Description of the task: Once you have located the line containing "chunk :: events =>" in the material below, return it exactly along with each line after it through the line containing "else if negb".

Data to process:
(* ===== verification/Scanner.v ===== *)
(** The malware scan of an upload ([media/media-malware-scanner.service.ts]): the configuration, the
    session with the ClamAV daemon as the events of its socket, and what its answer means.

    The daemon and the network are a parameter: a session is the list of events the socket gives
    before the time runs out.  The bytes sent to the daemon are left out.  Answers are code points. *)
From stdpp Require Import prelude list gmap strings pretty.
From Stdlib Require Import Ascii ZArith Lia.
From S2P Require Import Prelude Json Buffers Io Prisma Domain Secrets Zip MediaPolicy.
#[local] Open Scope Z_scope.

Definition DEFAULT_CLAMAV_PORT : Z := 3310.
Definition DEFAULT_SCAN_TIMEOUT_MS : Z := 120000.
Definition MAX_SCAN_TIMEOUT_MS : Z := 600000.
Definition MAX_RESPONSE_BYTES : Z := 8192.

(** ** Text *)
(** [\s] and the characters [trim] removes. *)
Definition js_space (c : Z) : bool :=
  ((9 <=? c) && (c <=? 13)) || ((0x2000 <=? c) && (c <=? 0x200a)) ||
  existsb (Z.eqb c) [0x20; 0xa0; 0x1680; 0x2028; 0x2029; 0x202f; 0x205f; 0x3000; 0xfeff].
Definition line_terminator (c : Z) : bool := existsb (Z.eqb c) [0x0a; 0x0d; 0x2028; 0x2029].
Definition word_char (c : Z) : bool :=
  ((0x30 <=? c) && (c <=? 0x39)) || ((0x41 <=? c) && (c <=? 0x5a)) || ((0x61 <=? c) && (c <=? 0x7a)) || (c =? 0x5f).
Definition upper (c : Z) : Z := if (0x61 <=? c) && (c <=? 0x7a) then c - 32 else c.
Fixpoint drop_spaces (l : list Z) : list Z := match l with c :: l' => if js_space c then drop_spaces l' else l | [] => [] end.
Definition trim_points (l : list Z) : list Z := rev (drop_spaces (rev (drop_spaces l))).
(** Characters beyond ASCII are not represented in the messages of errors. *)
Definition shown (l : list Z) : string :=
  String.string_of_list_ascii ((fun c => if c <? 128 then JsString.of_unit c else "?"%char) <$> l).

(** The text without the ending, in any case of its letters. *)
Definition before_end (ending l : list Z) : option (list Z) :=
  let n := (length l - length ending)%nat in
  if (length ending <=? length l)%nat && equals (upper <$> drop n l) ending then Some (take n l) else None.
(** [/\bOK$/i] *)
Definition ends_ok (text : list Z) : bool :=
  match before_end (ascii_bytes "OK") text with
  | Some before => match last before with Some c => negb (word_char c) | None => true end
  | None => false
  end.
(** [(.+)\s+] at the end: the longest run without line terminators before at least one space. *)
Fixpoint capture (n : nat) (l : list Z) : option (list Z) :=
  match n with
  | O => None
  | S n' =>
      if (n <? length l)%nat && forallb (fun c => negb (line_terminator c)) (take n l) && forallb js_space (drop n l) then Some (take n l)
      else capture n' l
  end.
(** [\s*] before it: as many spaces as possible, then fewer. *)
Fixpoint spaces_capture (l : list Z) : option (list Z) :=
  match l with
  | c :: l' =>
      let here := capture (length l) l in
      if js_space c then match spaces_capture l' with Some m => Some m | None => here end else here
  | [] => None
  end.
(** [text.match(/:\s*(.+)\s+FOUND$/i)], the group: from the first colon that fits. *)
Fixpoint colon_capture (l : list Z) : option (list Z) :=
  match l with
  | c :: l' => if c =? 0x3a then match spaces_capture l' with Some m => Some m | None => colon_capture l' end else colon_capture l'
  | [] => None
  end.
Definition found_name (text : list Z) : option (list Z) := l ← before_end (ascii_bytes "FOUND") text; colon_capture l.

Example answer_ok : ends_ok (ascii_bytes "stream: OK") = true. Proof. reflexivity. Qed.
Example answer_book : ends_ok (ascii_bytes "stream: BOOK") = false. Proof. reflexivity. Qed.
Example answer_found : shown <$> found_name (ascii_bytes "stream: Eicar-Test-Signature FOUND") = Some "Eicar-Test-Signature"%string.
Proof. reflexivity. Qed.

(** ** A session *)
Inductive ScanEvent :=
| SocketError (message : string)
| Data (chunk : list Z)
| End
| StreamFailed (error : js_error).   (** [streamFile] rejected *)

Definition finishFromResponse (text : list Z) : exec js_error () :=
  if ends_ok text then Ok tt else
  match found_name text with
  | Some found => Throws (MediaMalwareScanError "MALWARE_DETECTED" ("Media malware scanner detected prohibited content: " +:+ shown found))
  | None => Throws (MediaMalwareScanError "SCANNER_ERROR"
              (if bool_decide (text = []) then "Empty malware scanner response" else "Media malware scanner returned an error: " +:+ shown text))
  end.
(** The bytes before the terminator, if the answer is complete. *)
Fixpoint before_nul (l : list Z) : option (list Z) :=
  match l with [] => None | b :: l' => if b =? 0 then Some [] else cons b <$> before_nul l' end.
Definition evaluateResponse (response : list Z) : option (exec js_error ()) :=
  match before_nul response with
  | Some answer => Some (finishFromResponse (trim_points (Utf8.decode answer)))
  | None => if includes response 0x0a then Some (finishFromResponse (trim_points (Utf8.decode response))) else None
  end.
(** The handlers of the socket; the promise is settled by the first that succeeds or fails. *)
Fixpoint session (timeoutMs : Z) (response : list Z) (events : list ScanEvent) : exec js_error () :=
  match events with
  | [] => Throws (MediaMalwareScanError "SCANNER_UNAVAILABLE" ("Media malware scan timed out after " +:+ pretty timeoutMs +:+ "ms"))
  | SocketError message :: _ =>
      Throws (MediaMalwareScanError "SCANNER_UNAVAILABLE" ("Unable to communicate with media malware scanner: " +:+ message))
  | Data chunk :: events =>
      let response := response ++ chunk in
      if MAX_RESPONSE_BYTES <? len response then
        Throws (MediaMalwareScanError "SCANNER_ERROR" "Media malware scanner response is too large")
      else match evaluateResponse response with Some r => r | None => session timeoutMs response events end
  | End :: _ =>
      let text := trim_points (filter (fun c => c <> 0) (Utf8.decode response)) in
      if bool_decide (text = []) then
        Throws (MediaMalwareScanError "SCANNER_UNAVAILABLE" "Media malware scanner closed the connection without a response")
      else finishFromResponse text
  | StreamFailed (MediaMalwareScanError reason message) :: _ => Throws (MediaMalwareScanError reason message)
  | StreamFailed error :: _ =>
      Throws (MediaMalwareScanError "SCANNER_ERROR" (error_message (fun _ => "Unable to stream file to malware scanner"%string) error))
  end.

(** What the socket gives when a scan starts; the number tells the scans apart. *)
Class ScannerNetwork := scan_events : nat -> string -> Z -> string -> list ScanEvent.

Section scanner.
Context `{Prisma} `{Environment} `{Host} `{ScannerNetwork}.

Definition invalid_configuration (message : string) : js_error := MediaMalwareScanError "INVALID_CONFIGURATION" message.
Definition scan_mode : string :=
  JsString.toLowerCase (JsString.trim (default "disabled"%string (process_env "MEDIA_MALWARE_SCAN_MODE"))).
Definition readPort (raw : option string) : exec js_error Z :=
  read_integer raw DEFAULT_CLAMAV_PORT 1 65535 (invalid_configuration "MEDIA_CLAMAV_PORT must be an integer between 1 and 65535").
Definition readTimeout (raw : option string) : exec js_error Z :=
  read_integer raw DEFAULT_SCAN_TIMEOUT_MS 1000 MAX_SCAN_TIMEOUT_MS
    (invalid_configuration ("MEDIA_CLAMAV_TIMEOUT_MS must be an integer between 1000 and " +:+ pretty MAX_SCAN_TIMEOUT_MS)).
Definition scanWithClamAv (filePath host : string) (port timeoutMs : Z) : io World () := fun w =>
  (session timeoutMs [] (scan_events (tick w) host port filePath), bump w).
Definition scan (filePath : string) : io World () :=
  if String.eqb scan_mode "disabled" then mret tt
  else if negb (String.eqb scan_mode "clamav") then
    throw (invalid_configuration ("Unsupported MEDIA_MALWARE_SCAN_MODE: " +:+ scan_mode)) else
  match truthy (JsString.trim <$> process_env "MEDIA_CLAMAV_HOST") with
  | None => throw (invalid_configuration "MEDIA_CLAMAV_HOST is required when malware scanning is enabled")
  | Some host =>
      port ← lift (readPort (process_env "MEDIA_CLAMAV_PORT"));
      timeoutMs ← lift (readTimeout (process_env "MEDIA_CLAMAV_TIMEOUT_MS"));
      scanWithClamAv filePath host port timeoutMs
  end.
End scanner.

(** ** What a clean scan means *)
(** The daemon found nothing: its data up to a terminator, or up to its end, says OK. *)
Definition said_ok (events : list ScanEvent) : Prop :=
  exists chunks rest answer, events = (Data <$> chunks) ++ rest /\ ends_ok (trim_points answer) = true /\
    (answer = Utf8.decode (default (concat chunks) (before_nul (concat chunks))) \/
     (head rest = Some End /\ answer = filter (fun c => c <> 0) (Utf8.decode (concat chunks)))).

Lemma finish_ok text : finishFromResponse text = Ok tt -> ends_ok text = true.
Proof. unfold finishFromResponse. destruct (ends_ok text); [done|]. by destruct (found_name text). Qed.
Lemma evaluate_ok response : evaluateResponse response = Some (Ok tt) ->
  ends_ok (trim_points (Utf8.decode (default response (before_nul response)))) = true.
Proof.
  unfold evaluateResponse. destruct (before_nul response) as [answer|]; cbn.
  - intros [= H]. by apply finish_ok.
  - destruct (includes response 0x0a); [|done]. intros [= H]. by apply finish_ok.
Qed.

Lemma session_ok timeoutMs events : forall chunks, session timeoutMs (concat chunks) events = Ok tt -> said_ok ((Data <$> chunks) ++ events).
Proof.
  induction events as [|[message|chunk| |error] events IH]; intros chunks; cbn [session]; [done|done| | |by destruct error].
  - assert (Hc : concat chunks ++ chunk = concat (chunks ++ [chunk])) by (rewrite concat_app; cbn; by rewrite app_nil_r).
    assert (Hd : (Data <$> chunks) ++ Data chunk :: events = (Data <$> (chunks ++ [chunk])) ++ events) by (rewrite fmap_app, <- app_assoc; done).
    rewrite Hc, Hd. destruct (MAX_RESPONSE_BYTES <? _); [done|]. destruct (evaluateResponse _) as [r|] eqn:E.
    + intros ->. apply evaluate_ok in E. exists (chunks ++ [chunk]), events. eexists. split; [done|]. split; [exact E|]. by left.
    + apply IH.
  - case_bool_decide; [done|]. intros Hf%finish_ok. exists chunks, (End :: events). eexists. split; [done|]. split; [exact Hf|]. by right.
Qed.

Lemma session_returns timeoutMs events : forall response, session timeoutMs response events <> OutOfFuel.
Proof.
  assert (Hf : forall text, finishFromResponse text <> OutOfFuel) by (intros text; unfold finishFromResponse; repeat case_match; done).
  induction events as [|[message|chunk| |error] events IH]; intros response; cbn [session]; [done|done| | |by destruct error].
  - destruct (_ <? _); [done|]. unfold evaluateResponse. destruct (before_nul _); [apply Hf|]. destruct (includes _ _); [apply Hf|apply IH].
  - case_bool_decide; [done|apply Hf].
Qed.

Section clean.
Context `{Prisma} `{Environment} `{Host} `{ScannerNetwork}.
(** The file was scanned and found clean, or scanning is off. *)
Definition clean (filePath : string) : Prop :=
  scan_mode = "disabled"%string \/
  (scan_mode = "clamav"%string /\ exists n host port, said_ok (scan_events n host port filePath)).

Lemma scan_spec filePath w :
  exists r n, scan filePath w = (r, w <| tick := n |>) /\ r <> OutOfFuel /\ (r = Ok tt -> clean filePath).
Proof.
  assert (Hw : w = w <| tick := tick w |>) by by destruct w.
  unfold scan. destruct (String.eqb_spec scan_mode "disabled") as [Hm|Hm].
  { exists (Ok tt), (tick w). rewrite <- Hw. split; [done|]. split; [done|]. by left. }
  destruct (String.eqb_spec scan_mode "clamav") as [Hc|Hc]; cbn [negb].
  2: { eexists _, (tick w). rewrite <- Hw. by split. }
  destruct (truthy _) as [host|]; [|eexists _, (tick w); rewrite <- Hw; by split].
  unfold mbind, io_bind, lift. destruct (readPort _) as [port|e|] eqn:Ep; [|eexists _, (tick w); rewrite <- Hw; by split|by apply read_integer_returns in Ep].
  destruct (readTimeout _) as [t|e|] eqn:Et; [|eexists _, (tick w); rewrite <- Hw; by split|by apply read_integer_returns in Et].
  eexists _, (S (tick w)). split; [done|]. split; [apply session_returns|]. intros Ho. right. split; [done|].
  exists (tick w), host, port. by apply (session_ok t _ []).
Qed.
End clean.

Response to this task:
  | Data chunk :: events =>
      let response := response ++ chunk in
      if MAX_RESPONSE_BYTES <? len response then
        Throws (MediaMalwareScanError "SCANNER_ERROR" "Media malware scanner response is too large")
      else match evaluateResponse response with Some r => r | None => session timeoutMs response events end
  | End :: _ =>
      let text := trim_points (filter (fun c => c <> 0) (Utf8.decode response)) in
      if bool_decide (text = []) then
        Throws (MediaMalwareScanError "SCANNER_UNAVAILABLE" "Media malware scanner closed the connection without a response")
      else finishFromResponse text
  | StreamFailed (MediaMalwareScanError reason message) :: _ => Throws (MediaMalwareScanError reason message)
  | StreamFailed error :: _ =>
      Throws (MediaMalwareScanError "SCANNER_ERROR" (error_message (fun _ => "Unable to stream file to malware scanner"%string) error))
  end.

(** What the socket gives when a scan starts; the number tells the scans apart. *)
Class ScannerNetwork := scan_events : nat -> string -> Z -> string -> list ScanEvent.

Section scanner.
Context `{Prisma} `{Environment} `{Host} `{ScannerNetwork}.

Definition invalid_configuration (message : string) : js_error := MediaMalwareScanError "INVALID_CONFIGURATION" message.
Definition scan_mode : string :=
  JsString.toLowerCase (JsString.trim (default "disabled"%string (process_env "MEDIA_MALWARE_SCAN_MODE"))).
Definition readPort (raw : option string) : exec js_error Z :=
  read_integer raw DEFAULT_CLAMAV_PORT 1 65535 (invalid_configuration "MEDIA_CLAMAV_PORT must be an integer between 1 and 65535").
Definition readTimeout (raw : option string) : exec js_error Z :=
  read_integer raw DEFAULT_SCAN_TIMEOUT_MS 1000 MAX_SCAN_TIMEOUT_MS
    (invalid_configuration ("MEDIA_CLAMAV_TIMEOUT_MS must be an integer between 1000 and " +:+ pretty MAX_SCAN_TIMEOUT_MS)).
Definition scanWithClamAv (filePath host : string) (port timeoutMs : Z) : io World () := fun w =>
  (session timeoutMs [] (scan_events (tick w) host port filePath), bump w).
Definition scan (filePath : string) : io World () :=
  if String.eqb scan_mode "disabled" then mret tt
  else if negb (String.eqb scan_mode "clamav") then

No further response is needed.